La abuela de los niños le sirvió un cucharón de gachas, y luego otro. Tenía la cara bronceada y arrugada como una nuez, y caminaba muy encorvada después de toda una vida trabajando duramente.

—El camino va siempre sobrecargado, los pueblos vecinos se niegan a proporcionarnos porteadores... ¡Y ahora esto! —dijo—. ¿Cuántos viajeros calculas que llegan cada día? ¿Mil? Y son muchos más de los que podemos atender. Aquí dice que el séquito de Su Alteza lo componen diez mil, sin contar a los porteadores. Tardarán cuatro o cinco días en pasar todos por aquí. Y nos piden que busquemos dos mil o tres mil porteadores. ¡Dos mil o tres mil! Y quinientos caballos cada día hasta que haya pasado todo el séquito. Seis mil almohadas. Arroz. Carbón. Platos. Y se supone que hemos de alimentar a toda la tropa. ¿Cómo vamos a hacerlo? ¡Es imposible!
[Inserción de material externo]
(* ===== verification/Artifacts.v ===== *)
(** * The artifact store, [intake/artifacts.py]

    Content-addressed files: the object named by a SHA-256 digest holds the bytes
    with that digest.  A directory is the map of its object names to their bytes,
    a string whose characters are bytes; [ad_usable] is false when the operating
    system refuses the directory, its creation or its use.  Object names are
    digests, so the check that a path stays inside the directory never fails. *)

From stdpp Require Import base gmap strings list relations.
From Stdlib Require Import ZArith Lia Ascii.
From S2P Require Import Prelude Python CPython.

Open Scope orch_scope.

Definition STORAGE_PREFIX : string := "filesystem://sha256/".

Record StoredArtifact := mkStoredArtifact {
  sa_storage_ref : string;
  sa_digest : string;
  sa_size : Z;
}.

Record ArtifactDir := mkArtifactDir {
  ad_objects : gmap string string;
  ad_usable : bool;
}.

Definition empty_dir : ArtifactDir := mkArtifactDir ∅ true.

(** [_DIGEST_PATTERN.fullmatch] *)
Definition is_hex_lower (c : ascii) : bool :=
  let n := nat_of_ascii c in (Nat.leb 48 n && Nat.leb n 57) || (Nat.leb 97 n && Nat.leb n 102).
Definition is_digest (s : string) : bool :=
  Nat.eqb (String.length s) 64 && forallb is_hex_lower (String.list_ascii_of_string s).

(** [_normalise_digest] *)
Definition normalise_digest (digest : string) : result string :=
  let normalised := lower (strip digest) in
  refuse negb (is_digest normalised) with ArtifactStoreError
    saying "artifact digest must be a SHA-256 hex string";;
  Ok normalised.

Definition normalise_expected (expected : option string) : result (option string) :=
  match expected with
  | Some e => let! n := normalise_digest e in Ok (Some n)
  | None => Ok None
  end.

(** [text[len(prefix):] if text.startswith(prefix)] *)
Definition after_prefix (prefix text : string) : option string :=
  if String.prefix prefix text
  then Some (String.substring (String.length prefix) (String.length text - String.length prefix) text)
  else None.

(** [_digest_from_storage_ref] *)
Definition digest_from_storage_ref (storage_ref : string) : result string :=
  match after_prefix STORAGE_PREFIX storage_ref with
  | None => raise ArtifactStoreError "unsupported artifact storage reference"
  | Some rest => normalise_digest rest
  end.

(** [_stored_artifact] *)
Definition stored_artifact (digest content : string) : StoredArtifact :=
  mkStoredArtifact (STORAGE_PREFIX +:+ digest) digest (Z.of_nat (String.length content)).

Definition digest_mismatch {A} (expected actual : string) : result A :=
  raise ArtifactDigestMismatch ("artifact digest mismatch: expected " +:+ expected +:+ ", got " +:+ actual).

(** [if expected is not None and expected != digest: raise ArtifactDigestMismatch] *)
Definition check_expected (expected : option string) (digest : string) : result unit :=
  let! expected := normalise_expected expected in
  match expected with
  | Some e => if bool_decide (e <> digest) then digest_mismatch e digest else Ok tt
  | None => Ok tt
  end.

(** [_ensure_storage_dir] *)
Definition ensure_storage_dir (d : ArtifactDir) : result unit :=
  guard (negb (ad_usable d)) ArtifactStorageUnavailable "artifact storage is unavailable".

Section store.
Context `{Platform}.

(** Bytes read back must have the digest that names them. *)
Definition intact (digest content : string) : result string :=
  if bool_decide (sha256_bytes content <> digest) then digest_mismatch digest (sha256_bytes content)
  else Ok content.

(** [FilesystemArtifactStore.put] *)
Definition artifact_put (d : ArtifactDir) (content : string) (expected_digest : option string)
  : result (StoredArtifact * ArtifactDir) :=
  let digest := sha256_bytes content in
  let! _ := check_expected expected_digest digest in
  let! _ := ensure_storage_dir d in
  match ad_objects d !! digest with
  | Some existing => let! existing := intact digest existing in Ok (stored_artifact digest existing, d)
  | None => Ok (stored_artifact digest content,
                mkArtifactDir (<[digest := content]> (ad_objects d)) (ad_usable d))
  end.

(** [FilesystemArtifactStore.get] *)
Definition artifact_get (d : ArtifactDir) (storage_ref : string) (expected_digest : option string) : result string :=
  let! digest := digest_from_storage_ref storage_ref in
  let! _ := check_expected expected_digest digest in
  let! _ := ensure_storage_dir d in
  match ad_objects d !! digest with
  | None => raise ArtifactNotFound ("artifact object not found: " +:+ storage_ref)
  | Some content => intact digest content
  end.

(** [FilesystemArtifactStore.verify_digest] *)
Definition verify_digest (d : ArtifactDir) (storage_ref expected_digest : string) : result bool :=
  let! _ := artifact_get d storage_ref (Some expected_digest) in Ok true.

(** ** What a reference promises *)

(** Anything may happen to a directory but the loss or the change of an object:
    later writes, and the operating system coming and going. *)
Definition kept (d d' : ArtifactDir) : Prop := ad_objects d ⊆ ad_objects d'.

Lemma put_kept d content e a d' : artifact_put d content e = Ok (a, d') -> kept d d'.
Proof.
  unfold artifact_put, kept. intros Hp. inv_ok. destruct (ad_objects d !! sha256_bytes content) as [old|] eqn:Ho.
  - inv_ok. by simplify_eq.
  - simplify_eq. cbn. by apply insert_subseteq.
Qed.

Lemma after_prefix_app prefix rest : after_prefix prefix (prefix +:+ rest) = Some rest.
Proof.
  unfold after_prefix.
  assert (Hpre : String.prefix prefix (prefix +:+ rest) = true).
  { induction prefix as [|c prefix IH]; [by destruct rest|].
    change (String.prefix (String.String c prefix) (String.String c (prefix +:+ rest)) = true).
    cbn. by destruct (ascii_dec c c). }
  rewrite Hpre. f_equal.
  assert (Hlen : (String.length (prefix +:+ rest) - String.length prefix = String.length rest)%nat).
  { assert (String.length (prefix +:+ rest) = (String.length prefix + String.length rest)%nat) as ->; [|lia].
    clear Hpre. induction prefix as [|c prefix IH]; [done|].
    change (S (String.length (prefix +:+ rest)) = S (String.length prefix + String.length rest)). by rewrite IH. }
  rewrite Hlen. clear Hpre Hlen. induction prefix as [|c prefix IH]; [|exact IH].
  change (String.substring 0 (String.length rest) rest = rest). clear.
  induction rest as [|c rest IH]; cbn; [done|]. by rewrite IH.
Qed.

Lemma hex_not_space c : is_hex_lower c = true -> is_space c = false.
Proof. destruct c as [[] [] [] [] [] [] [] []]; vm_compute; congruence. Qed.
Lemma hex_lower_fixed c : is_hex_lower c = true -> ascii_lower c = c.
Proof. destruct c as [[] [] [] [] [] [] [] []]; vm_compute; congruence. Qed.

Lemma drop_space_none l : forallb (fun c => negb (is_space c)) l = true -> drop_space l = l.
Proof. destruct l as [|c l]; cbn; [done|]. by destruct (is_space c). Qed.

Lemma normalise_digest_id s : is_digest s = true -> normalise_digest s = Ok s.
Proof.
  intros Hd. assert (Hh : forall c, c ∈ String.list_ascii_of_string s -> is_hex_lower c = true).
  { apply andb_true_iff in Hd as [_ Hall]. intros c Hc. rewrite forallb_elem_of in Hall. by apply Hall. }
  assert (Hs : strip s = s).
  { assert (Hn : forall l, (forall c, c ∈ l -> is_hex_lower c = true) -> drop_space l = l).
    { intros l Hl. apply drop_space_none, forallb_elem_of. intros c Hc. by rewrite hex_not_space by auto. }
    unfold strip. rewrite (Hn _ Hh), Hn, rev_involutive, String.string_of_list_ascii_of_string; [done|].
    intros c Hc. apply Hh. by apply list_elem_of_In, in_rev, list_elem_of_In. }
  unfold normalise_digest. rewrite Hs.
  assert (Hl : lower s = s).
  { unfold lower, map_string. rewrite <- (String.string_of_list_ascii_of_string s) at 2. f_equal. clear Hs Hd.
    induction (String.list_ascii_of_string s) as [|c l IH]; cbn; [done|].
    rewrite hex_lower_fixed, IH; [done| |apply Hh; left]. intros c' Hc'. apply Hh. by right. }
  rewrite Hl, Hd. done.
Qed.

Lemma digest_of_stored digest content :
  is_digest digest = true -> digest_from_storage_ref (sa_storage_ref (stored_artifact digest content)) = Ok digest.
Proof. intros Hd. unfold digest_from_storage_ref, stored_artifact. cbn [sa_storage_ref]. by rewrite after_prefix_app, normalise_digest_id. Qed.

Lemma intact_Ok digest content c : intact digest content = Ok c <-> c = content /\ sha256_bytes content = digest.
Proof. unfold intact, digest_mismatch, raise. case_bool_decide; naive_solver. Qed.

(** What was put can be read: a put that returns gives a reference that, in any
    later directory that lost no object and is usable, reads back bytes of the
    same digest and of the recorded size, and exactly the bytes put unless bytes
    of the same digest were there before; and whatever happened to the directory,
    a read returns only bytes whose digest is the one the reference names. *)
Theorem artifacts_round_trip d content expected a d' d'' :
  is_digest (sha256_bytes content) = true ->
  artifact_put d content expected = Ok (a, d') -> kept d' d'' -> ad_usable d'' = true ->
  sa_digest a = sha256_bytes content /\
  (exists bytes, artifact_get d'' (sa_storage_ref a) (Some (sa_digest a)) = Ok bytes /\
     sha256_bytes bytes = sha256_bytes content /\ sa_size a = Z.of_nat (String.length bytes) /\
     (ad_objects d !! sha256_bytes content = None -> bytes = content)) /\
  (forall any bytes, artifact_get any (sa_storage_ref a) None = Ok bytes -> sha256_bytes bytes = sa_digest a).
Proof.
  intros Hdig Hput Hkept Huse.
  assert (exists bytes, a = stored_artifact (sha256_bytes content) bytes /\ ad_objects d' !! sha256_bytes content = Some bytes /\
            sha256_bytes bytes = sha256_bytes content /\ (ad_objects d !! sha256_bytes content = None -> bytes = content))
    as (bytes & -> & Hobj & Hsha & Hnew).
  { unfold artifact_put in Hput. inv_ok. destruct (ad_objects d !! sha256_bytes content) as [old|] eqn:Ho.
    - inv_ok. match goal with Hi : intact _ _ = Ok _ |- _ => apply intact_Ok in Hi as [-> Hi] end.
      simplify_eq. exists old. by split_and!.
    - simplify_eq. exists content. split_and!; try done. cbn. apply lookup_insert_eq. }
  split; [done|]. split.
  - exists bytes. split_and!; try done. unfold artifact_get. rewrite digest_of_stored by done. cbn [rbind sa_digest stored_artifact].
    unfold check_expected, normalise_expected. rewrite normalise_digest_id by done. cbn [rbind].
    rewrite bool_decide_eq_false_2 by naive_solver. cbn [rbind]. unfold ensure_storage_dir, guard. rewrite Huse. cbn [negb rbind].
    rewrite (lookup_weaken _ _ _ _ Hobj Hkept). by apply intact_Ok.
  - intros any bytes' Hget. unfold artifact_get in Hget. rewrite digest_of_stored in Hget by done. cbn [rbind] in Hget.
    inv_ok. destruct (ad_objects any !! sha256_bytes content); [|discriminate Hget].
    by apply intact_Ok in Hget as [-> ->].
Qed.
End store.
Lemma record_fulfillment_cases db f f' db' :
  record_domain_state_fulfillment db f = Ok (f', db') ->
  f' = f /\
  (exists r, obligations db !! fl_obligation_id f = Some r /\ or_case_id r = fl_case_id f /\
     or_authority_epoch r = fl_authority_epoch f /\
     or_fulfillment_kind r = ObligationFulfillmentKind_value DOMAIN_STATE_VERIFIED) /\
  ((db' = db /\ exists row, obligation_fulfillments db !! fl_fulfillment_id f = Some row /\
                            fulfillment_from_row row = Ok f) \/
   (obligation_fulfillments db !! fl_fulfillment_id f = None /\
    (forall k r, obligation_fulfillments db !! k = Some r ->
       fr_obligation_id r <> fl_obligation_id f) /\
    db' = mkObligationDb (obligation_sets db) (obligations db) (effect_obligation_links db)
            (<[fl_fulfillment_id f := fulfillment_row f]> (obligation_fulfillments db)))).
Proof.
  unfold record_domain_state_fulfillment. intros Hr.
  destruct (obligations db !! _) as [r|] eqn:Er; inv_ok; propify.
  destruct (obligation_fulfillments db !! _) as [row|] eqn:Ef; inv_ok; propify; simplify_eq.
  - assert (f' = f) as -> by (destruct f', f; unfold fulfillment_semantics in *; cbn in *; congruence).
    split; [done|]. split; [by exists r|]. left. eauto.
  - apply is_nil_true in E2. rewrite select_where_nil in E2.
    split; [done|]. split; [eauto 10|]. right. split_and!; try done.
    intros k r' Hk Heq. specialize (E2 _ _ Hk). by rewrite bool_decide_eq_true_2 in E2.
Qed.

Lemma record_fulfillment_wf db f f' db' :
  ob_wf db -> record_domain_state_fulfillment db f = Ok (f', db') -> ob_wf db'.
Proof.
  intros Hwf (-> & (r & Hr & Hrow) & [[-> _]|(Hk & Hfresh & ->)])%record_fulfillment_cases; [done|].
  destruct Hwf. split; cbn in *; try done.
  - by apply (keyed_insert fr_fulfillment_id _ (fulfillment_row f)).
  - intros k g [[_ <-]|[? Hg]]%lookup_insert_Some; [|by eapply wf_fulfillments_fk0]. eauto.
  - intros k1 k2 f1 f2 [[<- <-]|[? H1]]%lookup_insert_Some [[<- <-]|[? H2]]%lookup_insert_Some;
      cbn; intros Heq; [done| | |by eapply wf_fulfillments_one0].
    + by destruct (Hfresh _ _ H2).
    + by destruct (Hfresh _ _ H1).
  - intros k g [[_ <-]|[? Hg]]%lookup_insert_Some; [|by eapply wf_fulfillments_load0].
    exists f. apply fulfillment_row_roundtrip.
Qed.

(** ** Histories of the repository *)

Inductive ob_step (db db' : ObligationDb) : Prop :=
  | step_put s r (Hput : put_in_session db s = Ok (r, db'))
  | step_link e o l (Hlink : link_effect db e o = Ok (l, db'))
  | step_record f f' (Hrec : record_domain_state_fulfillment db f = Ok (f', db')).

Definition ob_reachable (db : ObligationDb) : Prop := rtc ob_step empty_obligation_db db.

Lemma ob_step_wf db db' : ob_wf db -> ob_step db db' -> ob_wf db'.
Proof.
  intros Hwf []; eauto using put_in_session_wf, link_effect_wf, record_fulfillment_wf.
Qed.

Lemma reachable_wf db : ob_reachable db -> ob_wf db.
Proof.
  unfold ob_reachable. generalize empty_obligation_db, ob_wf_empty.
  intros db0 Hwf Hr. revert Hwf. induction Hr; eauto using ob_step_wf.
Qed.

Lemma sets_for_one db case epoch :
  ob_wf db -> (length (sets_for db case epoch) <= 1)%nat.
Proof.
  intros Hwf. apply select_where_unique. intros k1 k2 s1 s2 H1 H2 HP1 HP2. propify.
  eapply wf_one_set; [done|exact H1|exact H2|congruence|congruence].
Qed.

Lemma sets_for_lookup db rid row :
  ob_wf db -> obligation_sets db !! rid = Some row ->
  sets_for db (sr_case_id row) (sr_authority_epoch row) = [row].
Proof.
  intros Hwf Hrow.
  assert (Hin : row ∈ sets_for db (sr_case_id row) (sr_authority_epoch row)).
  { apply elem_of_select_where. split; [by exists rid|]. by rewrite !bool_decide_eq_true_2. }
  pose proof (sets_for_one db (sr_case_id row) (sr_authority_epoch row) Hwf) as Hlen.
  destruct (sets_for db _ _) as [|x [|y l]]; cbn in Hlen;
    [by apply not_elem_of_nil in Hin| |lia].
  by apply list_elem_of_singleton in Hin as ->.
Qed.

Lemma get_current_wf db case epoch :
  ob_wf db ->
  get_current db case epoch =
    match sets_for db case epoch with
    | [] => Ok None
    | row :: _ => let! s := load_in_session db (sr_requirement_id row) in Ok (Some s)
    end.
Proof.
  intros Hwf. pose proof (sets_for_one db case epoch Hwf). unfold get_current.
  destruct (1 <? _) eqn:E; propify; [lia|]. done.
Qed.

Lemma get_current_Some db case epoch s :
  ob_wf db ->
  get_current db case epoch = Ok (Some s) <->
  exists rid row, obligation_sets db !! rid = Some row /\ sr_case_id row = case /\
    sr_authority_epoch row = epoch /\ load_in_session db rid = Ok s.
Proof.
  intros Hwf. rewrite get_current_wf by done. split.
  - destruct (sets_for db case epoch) as [|row l] eqn:Hs; [done|]. intros Hl. inv_ok. simplify_eq.
    assert (row ∈ sets_for db case epoch) as [[rid Hrid] HP]%elem_of_select_where
      by (rewrite Hs; left).
    propify. exists rid, row. by rewrite <- (wf_sets_keyed _ Hwf rid row Hrid) at 2.
  - intros (rid & row & Hrow & <- & <- & Hload).
    rewrite (sets_for_lookup db rid row Hwf Hrow).
    rewrite (wf_sets_keyed _ Hwf rid row Hrow), Hload. done.
Qed.

Lemma get_current_total db case epoch : ob_wf db -> exists o, get_current db case epoch = Ok o.
Proof.
  intros Hwf. rewrite get_current_wf by done.
  destruct (sets_for db case epoch) as [|row l] eqn:Hs; [by eexists|].
  assert (row ∈ sets_for db case epoch) as [[rid Hrid] _]%elem_of_select_where
    by (rewrite Hs; left).
  destruct (wf_loads _ Hwf (sr_requirement_id row)) as [s ->]; [|by eexists].
  rewrite (wf_sets_keyed _ Hwf rid row Hrid). by eexists.
Qed.

(** One step keeps every stored set. *)
Lemma ob_step_keeps_sets db db' case epoch s :
  ob_wf db -> ob_step db db' ->
  get_current db case epoch = Ok (Some s) -> get_current db' case epoch = Ok (Some s).
Proof.
  intros Hwf Hstep. pose proof (ob_step_wf _ _ Hwf Hstep) as Hwf'.
  rewrite !get_current_Some by done. intros (rid & row & Hrow & Hc & He & Hload).
  exists rid, row. destruct Hstep as [s' r Hput|e o l Hlink|f f' Hrec].
  - apply put_in_session_cases in Hput as [(-> & _)|(-> & _ & Hk & rows & Hrows & ->)]; [done|].
    split_and!; try done.
    + cbn. rewrite lookup_insert_ne; [done|congruence].
    + by apply (put_new db s' rows Hwf Hk Hrows).
  - apply link_effect_cases in Hlink as (_ & _ & _ & _ & [[-> _]|(_ & _ & ->)]); done.
  - apply record_fulfillment_cases in Hrec as (_ & _ & [[-> _]|(_ & _ & ->)]); done.
Qed.

(** ** Keys of what is read back *)

Lemma load_fields db rid row s :
  obligation_sets db !! rid = Some row -> load_in_session db rid = Ok s ->
  os_case_id s = sr_case_id row /\ os_authority_epoch s = sr_authority_epoch row.
Proof. unfold load_in_session. intros -> Hl. inv_ok. by subst s. Qed.

Lemma get_current_case db case epoch s :
  ob_wf db -> get_current db case epoch = Ok (Some s) ->
  os_case_id s = case /\ os_authority_epoch s = epoch.
Proof.
  intros Hwf (rid & row & Hrow & <- & <- & Hload)%get_current_Some; [|done].
  by eapply load_fields.
Qed.

Lemma traverse_keys {A B} (f : A -> result B) (ka : A -> uuid) (kb : B -> uuid) l ys :
  (forall x y, f x = Ok y -> kb y = ka x) -> traverse f l = Ok ys -> kb <$> ys = ka <$> l.
Proof.
  intros Hk Hf%traverse_Ok. induction Hf as [|x y l ys Hxy _ IH]; cbn; [done|].
  by rewrite IH, (Hk _ _ Hxy).
Qed.

Lemma get_current_NoDup db case epoch s :
  ob_wf db -> get_current db case epoch = Ok (Some s) -> NoDup (ob_obligation_id <$> os_obligations s).
Proof.
  intros Hwf (rid & row & Hrow & _ & _ & Hload)%get_current_Some; [|done].
  unfold load_in_session in Hload. rewrite Hrow in Hload. inv_ok. subst s. cbn [os_obligations].
  rewrite (traverse_keys obligation_from_row or_obligation_id _ _ _) by
    (exact E0 || (intros x y Hxy; unfold obligation_from_row in Hxy; inv_ok; by subst y)).
  rewrite (fmap_Permutation _ _ _ (sort_by_perm _ _)).
  by apply select_where_NoDup, wf_rows_keyed.
Qed.

(** Under an injective second key a keyed table has distinct second keys too. *)
Lemma select_where_NoDup_inj {V} (k2 : V -> uuid) (m : gmap uuid V) P :
  (forall e1 e2 l1 l2, m !! e1 = Some l1 -> m !! e2 = Some l2 -> k2 l1 = k2 l2 -> e1 = e2) ->
  NoDup (k2 <$> select_where P m).
Proof.
  intros Hinj. unfold select_where. apply NoDup_fmap_filter. rewrite <- list_fmap_compose.
  apply NoDup_fmap_2_strong; [|apply NoDup_map_to_list].
  intros [e1 l1] [e2 l2] H1%elem_of_map_to_list H2%elem_of_map_to_list Heq. cbn in Heq.
  assert (e1 = e2) as -> by eauto. congruence.
Qed.
Lemma onboarding_verified_spec (effect : EffectRecord) (obs : RealityObservation)
    (facts : option pydict) (k0 : string) (v0 : pyval) (rest : pydict) :
  let expected := (k0, v0) :: rest in
  (exists r, verify_onboarding_observation effect obs facts (Some expected) = Ok r /\
             sv_disposition r = V_VERIFIED) <->
  established obs /\ identity_agrees effect obs expected /\ active_agrees obs expected /\
  payload_agrees obs expected /\ employee_agrees effect obs /\
  requested_agrees expected (default [] facts).
Proof.
  intros expected. unfold verify_onboarding_observation.
  pose proof (observation_refusal_spec obs
    "authoritative reality source is currently unavailable"
    "observation did not establish whether authoritative reality was available"
    "authoritative observation is stale" "authoritative observation freshness is unknown"
    "authoritative source explicitly reports that the realization is absent"
    "observation does not establish realization presence") as Hspec.
  destruct (observation_refusal _ _ _ _ _ _ _) as [r|]; [naive_solver|].
  fold expected.
  pose proof (compare_requested_nil (default [] facts) expected) as Hreq.
  pose proof (compare_payload_nil obs expected) as Hpay.
  pose proof (compare_employee_nil effect obs) as Hemp.
  pose proof (compare_active_nil obs expected) as Hact.
  pose proof (compare_identity_nil effect obs expected []) as Hid.
  split.
  - intros (r & Hr & Hd). inv_ok.
    destruct v1; cbn [is_nil negb] in Hr; simplify_eq/=.
    apply Hreq in E0 as [E0 ?]. apply Hemp in E0 as [-> ?].
    apply Hpay in E as [E ?]. apply Hact in E as [E ?]. apply Hid in E as [_ ?]. done.
  - intros (_ & Hi & Ha & Hp & He & Hq).
    rewrite (proj2 (Hpay _)) by (split; [|done]; apply Hact; split; [|done]; by apply Hid).
    cbn [rbind]. rewrite (proj2 (Hreq _)) by (split; [by apply Hemp|done]). by eexists.
Qed.

(** ** Theorems *)

(** An onboarding effect is declared verified exactly when the observation
    is available, current and present, and agrees with the frozen postcondition
    on the effect's identity, the active flag, every payload field, the
    employee and the requested system. *)
Theorem onboarding_verified_exact (effect : EffectRecord) (obs : RealityObservation)
    (facts : option pydict) (k0 : string) (v0 : pyval) (rest : pydict) :
  let expected := (k0, v0) :: rest in
  (exists r, verify_onboarding_observation effect obs facts (Some expected) = Ok r /\
             sv_disposition r = V_VERIFIED) <->
  established obs /\ identity_agrees effect obs expected /\ active_agrees obs expected /\
  payload_agrees obs expected /\ employee_agrees effect obs /\
  requested_agrees expected (default [] facts).
Proof. apply onboarding_verified_spec. Qed.

(** An ERP preparation is declared verified exactly when the observation
    is available, current and present, agrees on identity and payload, and, where
    the postcondition forbids settlement, reports none.  In particular a paid,
    settled or executed transaction never verifies. *)
Theorem financial_verified_exact (effect : EffectRecord) (obs : RealityObservation)
    (k0 : string) (v0 : pyval) (rest : pydict) :
  let expected := (k0, v0) :: rest in
  (exists r, verify_financial_observation effect obs (Some expected) = Ok r /\
             sv_disposition r = V_VERIFIED) <->
  established obs /\ identity_agrees effect obs expected /\ payload_agrees obs expected /\
  settlement_agrees obs expected.
Proof.
  intros expected. unfold verify_financial_observation.
  pose proof (observation_refusal_spec obs
    "authoritative ERP reality source is currently unavailable"
    "ERP observation did not establish authoritative availability"
    "authoritative ERP observation is stale" "ERP observation freshness is unknown"
    "authoritative ERP source reports that the preparation is absent"
    "ERP observation does not establish preparation presence") as Hspec.
  destruct (observation_refusal _ _ _ _ _ _ _) as [r|]; [naive_solver|].
  fold expected.
  pose proof (compare_settlement_nil obs expected) as Hset.
  pose proof (compare_payload_nil obs expected) as Hpay.
  pose proof (compare_identity_nil effect obs expected []) as Hid.
  split.
  - intros (r & Hr & Hd). inv_ok.
    destruct v1; cbn [is_nil negb] in Hr; simplify_eq/=.
    apply Hset in E0 as [-> ?]. apply Hpay in E as [E ?]. apply Hid in E as [_ ?]. done.
  - intros (_ & Hi & Hp & Hs).
    rewrite (proj2 (Hpay _)) by (split; [by apply Hid|done]).
    cbn [rbind]. rewrite (proj2 (Hset _)) by done. by eexists.
Qed.

(** Completing a provider readback never hides a mismatch: the completed
    readback satisfies the frozen postcondition exactly when the provider itself
    returned every expected value, the payload excepted where the provider
    returned none. *)
Theorem readback_completion_exact (expected observed : pydict) :
  keys_distinct (VDict expected) = true ->
  readback_satisfies_expected expected
    (Some (complete_readback_postcondition expected (Some observed))) = true <->
  forall k v, (k, v) ∈ expected ->
    py_eq (dict_get observed k) v = true \/
    (k = "payload" /\ dict_has observed "payload" = false /\ exists d, v = VDict d).
Proof.
  intros Hk. pose proof Hk as Hk'. cbn in Hk'. apply andb_true_iff in Hk' as [Hnd Hvals].
  apply bool_decide_eq_true in Hnd. rewrite forallb_elem_of in Hvals.
  unfold readback_satisfies_expected. rewrite forallb_elem_of.
  unfold complete_readback_postcondition. cbn [default from_option id].
  assert (Hsame : (forall kv, kv ∈ expected -> py_eq (dict_get observed kv.1) kv.2 = true) <->
                  (forall k v, (k, v) ∈ expected -> py_eq (dict_get observed k) v = true)).
  { split; [intros H k v Hin; by apply (H (k, v))|intros H [k v] Hin; by apply H]. }
  destruct (dict_get expected "payload") as [| | | | | |p] eqn:Ep;
    [cbv beta; rewrite Hsame; split; [naive_solver|];
     intros H k v Hin; destruct (H k v Hin) as [?|(-> & _ & d & ->)]; [done|];
     unfold dict_get in Ep; by rewrite (assoc_NoDup expected "payload" (VDict d) Hnd Hin) in Ep..|].
  destruct (dict_has observed "payload") eqn:Eh; [cbv beta iota zeta; rewrite Hsame; naive_solver|].
  split.
  - intros H k v Hin. specialize (H (k, v) Hin). cbn [fst snd] in H. revert H.
    unfold dict_get. rewrite assoc_dict_set. case_bool_decide as Hkp; [subst k|auto].
    intros _. right. split_and!; try done. exists p.
    unfold dict_get in Ep. by rewrite (assoc_NoDup expected "payload" v Hnd Hin) in Ep.
  - intros H [k v] Hin. cbn [fst snd]. unfold dict_get. rewrite assoc_dict_set.
    case_bool_decide as Hkp.
    + subst k. unfold dict_get in Ep. rewrite (assoc_NoDup expected "payload" v Hnd Hin) in Ep.
      cbn in Ep. subst v. cbn [default]. apply py_eq_refl. apply (Hvals _ Hin).
    + destruct (H k v Hin) as [?|(? & _)]; [done|by destruct Hkp].
Qed.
Otama era una mujer delgada y de aspecto cansado; un entramado de finas arrugas cubría su rostro, y llevaba el cabello recogido en un sencillo moño. Tenía las manos hinchadas, agrietadas y con suciedad incrustada de tanto limpiar, cocinar, cavar y desherbar, y su espalda empezaba a encorvarse después de años plantando brotes de arroz. Sus padres la habían enviado a casarse con Jiroemon cuando ella era muy joven, más o menos de la edad de Sachi. Le dio a su esposo un hijo tras otro, pero todos murieron, y al final adoptaron a una frágil niñita de rostro pálido. La llamaron Sachi, «felicidad», con la esperanza de que al menos ella sobreviviera.

Eso era lo que sabía Sachi. Nunca había preguntado más. Iba siempre tan ajetreada que no tenía tiempo para plantearse preguntar de dónde había salido ni quiénes eran sus padres. La mitad de los niños de la aldea eran adoptados o pasaban de una familia a otra, dependiendo de qué familia tenía un hijo enfermizo o necesitaba un hijo varón para perpetuar la estirpe, y había gente que no sabía quiénes eran sus verdaderos padres. A nadie le importaba mucho eso. Uno pertenecía a la familia que lo había adoptado.